Where did this brazen burst of courage from spring? Or this antiquated syntax that I just now employed? Well, let me tell you.
Out bird hunting in Eastern Oregon this last weekend—invoking my second amendment right to kill things—I was walking through the shin high, golden grass an hour or so before twilight.
As I strolled, in my hunter’s vest and leather boots, my shotgun leaned against my shoulder, my granite biceps flexed beneath the sun, the Star Spangled Banner playing in my head—as any true, manly American would be doing—I watched and listened to the waves of crickets jumping in front of me as I walked.
All of a sudden, however, I hear a torrent of the cricketing noise and became overcome with fear that I had stepped into their nest. For what could be worse than having a flock of insects leap and cling to your skin?
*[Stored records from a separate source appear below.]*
(** ** The ACK threshold of the withdrawal transaction *)

(** C6: [createWithdrawalTransaction] succeeds only for a hash whose bundle
    (the stored bundle [find] selects for the hash) has a [workScore] of at
    least 13150; when that bundle's [workScore] is strictly below 13150 the
    response is a failure without a transaction id.  The store is not
    changed either way. *)
Theorem withdrawal_needs_the_threshold (h : string) (s : BIP300Service) :
  exists r,
    fst (createWithdrawalTransaction h s) = Fulfilled r /\
    snd (createWithdrawalTransaction h s) = s /\
    (success r = true <->
     exists b, find (hasHash h) (withdrawalBundles s) = Some b /\
               ackThreshold <= workScore b) /\
    (success r = true -> data r = Some mockWithdrawalTxid) /\
    (forall b, find (hasHash h) (withdrawalBundles s) = Some b ->
               workScore b < ackThreshold ->
               success r = false /\ data r = None /\ is_Some (error r)).
Proof.
  unfold ackThreshold.
  destruct (find (hasHash h) (withdrawalBundles s)) as [b|] eqn:Hf.
  - rewrite (withdrawal_known h s b Hf). simpl.
    destruct (Z.ltb_spec (workScore b) 13150) as [Hlt|Hge].
    + eexists. split; [reflexivity|]. split; [reflexivity|]. simpl.
      split; [split|split].
      * discriminate.
      * intros (b' & [= <-] & Hb'). lia.
      * discriminate.
      * intros b' [= <-] _. repeat split. eauto.
    + eexists. split; [reflexivity|]. split; [reflexivity|]. simpl.
      split; [split|split].
      * intros _. exists b. split; [reflexivity | lia].
      * reflexivity.
      * reflexivity.
      * intros b' [= <-] Hlt. lia.
  - rewrite (withdrawal_unknown h s Hf). simpl.
    eexists. split; [reflexivity|]. split; [reflexivity|]. simpl.
    split; [split|split].
    + discriminate.
    + intros (b' & Hb' & _). discriminate.
    + discriminate.
    + intros b' Hb'. discriminate.
Qed.

Example withdrawal_below_threshold :
  fst (createWithdrawalTransaction hash1 bip300Service)
  = Fulfilled (failed "Withdrawal bundle has not received enough ACKs (5000/13150)").
Proof. reflexivity. Qed.
(** * Adaptive JPEG compression engine ([src/main.py]): model and properties

    The development embeds [compress_image], [upload_image] and
    [get_compressed_image] of [src/main.py].  Python integers are [Z];
    Python floats are IEEE 754 binary64 values, computed with the Standard
    Library's executable specification [SpecFloat]; exceptions are an error
    monad; the calls of [img.save] are recorded in a trace; the blob
    directory and the MongoDB collection form an explicit store threaded
    through [upload_image] and read by [get_compressed_image]. *)

From Stdlib Require Import ZArith List Bool Lia.
From Stdlib Require Import Floats.SpecFloat.
From Stdlib Require Import Strings.String Strings.Ascii Strings.Byte.
From Stdlib Require Import Numbers.DecimalString.
From Stdlib Require Numbers.DecimalZ Numbers.DecimalPos.
From stdpp Require Import gmap strings.
From Equations.Prop Require Import Equations Logic.

Import ListNotations.
Local Open Scope Z_scope.

(** ** Exceptions and the error monad *)

(** The Python exceptions that the modelled code can raise. *)
Inductive exn : Type :=
  | DecodeError        (* Image.open / Image.load cannot read the bytes *)
  | EncodeError        (* img.save fails *)
  | ZeroDivisionError
  | OverflowError
  | ValueError.

Inductive outcome (A : Type) : Type :=
  | Ok (a : A)
  | Raise (e : exn).
Arguments Ok {A} a.
Arguments Raise {A} e.

Definition bind {A B} (m : outcome A) (k : A -> outcome B) : outcome B :=
  match m with
  | Ok a => k a
  | Raise e => Raise e
  end.

Declare Scope py_scope.
Delimit Scope py_scope with py.
Notation "'let*' x ':=' m 'in' k" := (bind m (fun x => k))
  (at level 10, x pattern, m at level 100, k at level 200) : py_scope.
Local Open Scope py_scope.

Definition of_option {A} (e : exn) (o : option A) : outcome A :=
  match o with
  | Some a => Ok a
  | None => Raise e
  end.

(** ** Python floats *)

Module PyFloat.

Definition prec : Z := 53.
Definition emax : Z := 1024.

Definition float : Type := spec_float.

Definition is_finite (f : float) : bool :=
  match f with
  | S754_zero _ | S754_finite _ _ _ => true
  | _ => false
  end.

Definition is_zero (f : float) : bool :=
  match f with
  | S754_zero _ => true
  | _ => false
  end.

Definition zero : float := S754_zero false.

(** [float(n)] for a Python int: rounded to nearest even,
    [OverflowError] when out of range. *)
Definition of_int (n : Z) : outcome float :=
  let f := binary_normalize prec emax n 0 false in
  if is_finite f then Ok f else Raise OverflowError.

(** An integer as an unrounded mantissa with exponent 0. *)
Definition exact (n : Z) : float :=
  match n with
  | Z0 => S754_zero false
  | Zpos p => S754_finite false p 0
  | Zneg p => S754_finite true p 0
  end.

(** [a / b] on two Python ints: the correctly rounded quotient. *)
Definition int_truediv (a b : Z) : outcome float :=
  if b =? 0 then Raise ZeroDivisionError
  else
    let q := SFdiv prec emax (exact a) (exact b) in
    if is_finite q then Ok q else Raise OverflowError.

(** [x * y] on floats never raises. *)
Definition mul (x y : float) : float := SFmul prec emax x y.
Oh, I know. Finding a giant rattle snake coiled, hissing, and shaking the end of its tail at you.
Fortunately, years of being a manly American trained me for this moment, and I fell back into the tighten-your-buttocks-to-refrain-from-spoiling-yourself stance as I struggled to keep from fumbling the shotgun and shooting myself in the foot.
At this point, or likely simultaneously, I released a startled shriek (similar to something a prized choir boy, who’s afraid of mice, might release if he found out Glee was cancelled), while the snake just retained its striking form with its rattle going.
A moment of silence passed, and just as I thought it would slither away, it leapt at me. With reflexes like a Florida lightning storm (if you didn’t know, Florida has the second highest lightning related injuries in the world), I dodged the venomous beast.
I parried its strike with a swing of my shotgun, catching the middle of its body with the end of my barrel, and flipped the rattlesnake up and over behind me.
Or that’s how you would have believed it to happen if I hadn’t already told the real story to the majority of people who read this blog. In reality—or as we hear at jaketeeny.com call it “that crappy thing called my life”—the snake just happily slithered away.
For sadly, the only thing worse than getting bitten by a rattlesnake is having your mother catch you in a lie. On your blog. That she pays for.